Names: Anita & David

Status: Soulmates, (updated 2017) married

Been together since: 2016

“I got tricked into signing up on a dating site by my colleague and dear friend Earla. It was her birthday. She said that as her birthday present she wanted me to sign up and go on at least five dates. It was a blessed gift that changed my whole life.”

How it started…

Anita: First of all, I never thought I would end up on this blog but here I am! Even though my best friend Basak writes love story blogs, deep down I still thought that love and happy-ever-after was a façade.

It had been six years since my divorce and my best friends, my aunts, my colleagues, everyone was trying to push me into dating. I used to always say, “Yes, I will,” but I seemed to have a mental block and never actually opened that door.

Finally, I got tricked into signing up on a dating site by my colleague and dear friend Earla who wanted me to meet someone in August 2016.

It was her birthday. She said that as her birthday present she wanted me to sign up and go on at least five dates. It was a blessed gift that changed my whole life.

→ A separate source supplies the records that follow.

(** The loop never awaits before it has emitted two events. *)
Lemma loop_second_emit host pdfBase64 modules remaining completedModules result :
  exists e1 e2 p,
    for_modules host pdfBase64 modules remaining completedModules result
    = Emit e1 (Emit e2 p).
Proof.
  destruct remaining as [|moduleName remaining]; cbn [for_modules]; eauto.
  destruct (switch moduleName) as [[]|]; eauto.
  destruct (loop_first_emit host pdfBase64 modules remaining
              (S completedModules) result) as (e & p & ->).
  eauto.
Qed.

(** C3: when the extractor call of a stage throws, the handler emits a
    module-failed event that names that stage and carries the message of
    the thrown error, goes on with the remaining stages in order from the
    accumulated result as it was before the stage, and gets to the
    terminal success event.  The hypothesis says that the iteration for
    [moduleName] emits two events and awaits [call]. *)
Theorem C3_stage_failure host ex pdfBase64 modules moduleName remaining
    completedModules result n ev1 ev2 R (call : Request R) k e :
  for_modules host pdfBase64 modules (moduleName :: remaining)
    completedModules result
  = Emit ev1 (Emit ev2 (Await call k)) ->
  settle ex n call = inl e ->
  ev1 = progress moduleName ("Running " +:+ moduleName +:+ " extractor...")
          (basePercent completedModules (length modules))
  /\ (exists name, ev2 = moduleStart moduleName name)
  /\ events ex n (for_modules host pdfBase64 modules (moduleName :: remaining)
                    completedModules result)
     = [ev1; ev2; moduleError moduleName (message_of e "Unknown error")]
       ++ events ex (S n) (for_modules host pdfBase64 modules remaining
                             (S completedModules) result)
  /\ exists evs final,
       events ex (S n) (for_modules host pdfBase64 modules remaining
                          (S completedModules) result)
       = evs ++ epilogue host modules final.
Proof.
  intros H Hthrown.
  pose (first_two := fun p =>
          match p with Emit a (Emit b _) => Some (a, b) | _ => None end).
  pose (caught := fun p =>
          match p with
          | Emit _ (Emit _ (Await _ k')) => Some (k' (inl e))
          | _ => None
          end).
  assert (H2 : first_two (for_modules host pdfBase64 modules
                            (moduleName :: remaining) completedModules result)
               = Some (ev1, ev2)) by now rewrite H.
  assert (Hk : caught (for_modules host pdfBase64 modules
                         (moduleName :: remaining) completedModules result)
               = Some (k (inl e))) by now rewrite H.
  rewrite H. cbn [events]. rewrite Hthrown. clear Hthrown.
  cbn [for_modules] in H, H2, Hk.
  destruct (switch moduleName) as [stage|] eqn:Hsw.
  - pose proof (switch_Some _ _ Hsw) as ->.
    destruct stage;
      try (destruct (outcomes result);
           [|destruct (loop_first_emit host pdfBase64 modules remaining
                         (S completedModules) result) as (e' & p' & Hp);
             rewrite Hp in H; discriminate H]);
      cbn in H2, Hk; injection H2 as <- <-; injection Hk as <-;
      (split; [reflexivity|]); (split; [eauto|]); (split; [reflexivity|]);
      apply loop_reaches_epilogue.
  - destruct (loop_second_emit host pdfBase64 modules remaining
                (S completedModules) result) as (e1 & e2 & p' & Hp).
    rewrite Hp in H. discriminate H.
Qed.

Lemma C3_stage_failure_witness :
  events (Sample.failing (ErrorObject "timeout")) 0
    (for_modules Sample.disk "JVBERi0xLjc=" ["tables"; "imaging"]
       ["tables"; "imaging"] 0 empty_object)
  = [progress "tables" "Running tables extractor..." (basePercent 0 2);
     moduleStart "tables" "Table & Figure Extractor";
     moduleError "tables" "timeout"]
    ++ events (Sample.failing (ErrorObject "timeout")) 1
         (for_modules Sample.disk "JVBERi0xLjc=" ["tables"; "imaging"]
            ["imaging"] 1 empty_object).
Proof.
  edestruct (C3_stage_failure Sample.disk
               (Sample.failing (ErrorObject "timeout"))
               "JVBERi0xLjc=" ["tables"; "imaging"] "tables" ["imaging"]
               0 empty_object 0) as (_ & _ & H & _).
  - reflexivity.
  - reflexivity.
  - exact H.
Defined.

I randomly chose Match.com and picked the first five people that reached out and looked interesting. I saw David’s profile and was drawn to him. I couldn’t explain why because he looked different in all of his pictures so I couldn’t quite tell what he was really like.

One thing that I didn’t like was that on his profile it said ‘separated’ and not ‘divorced’. This raised a red flag as I didn’t want to be in a situation with someone who wasn’t available emotionally or legally and get entangled in whatever his ongoing issues were.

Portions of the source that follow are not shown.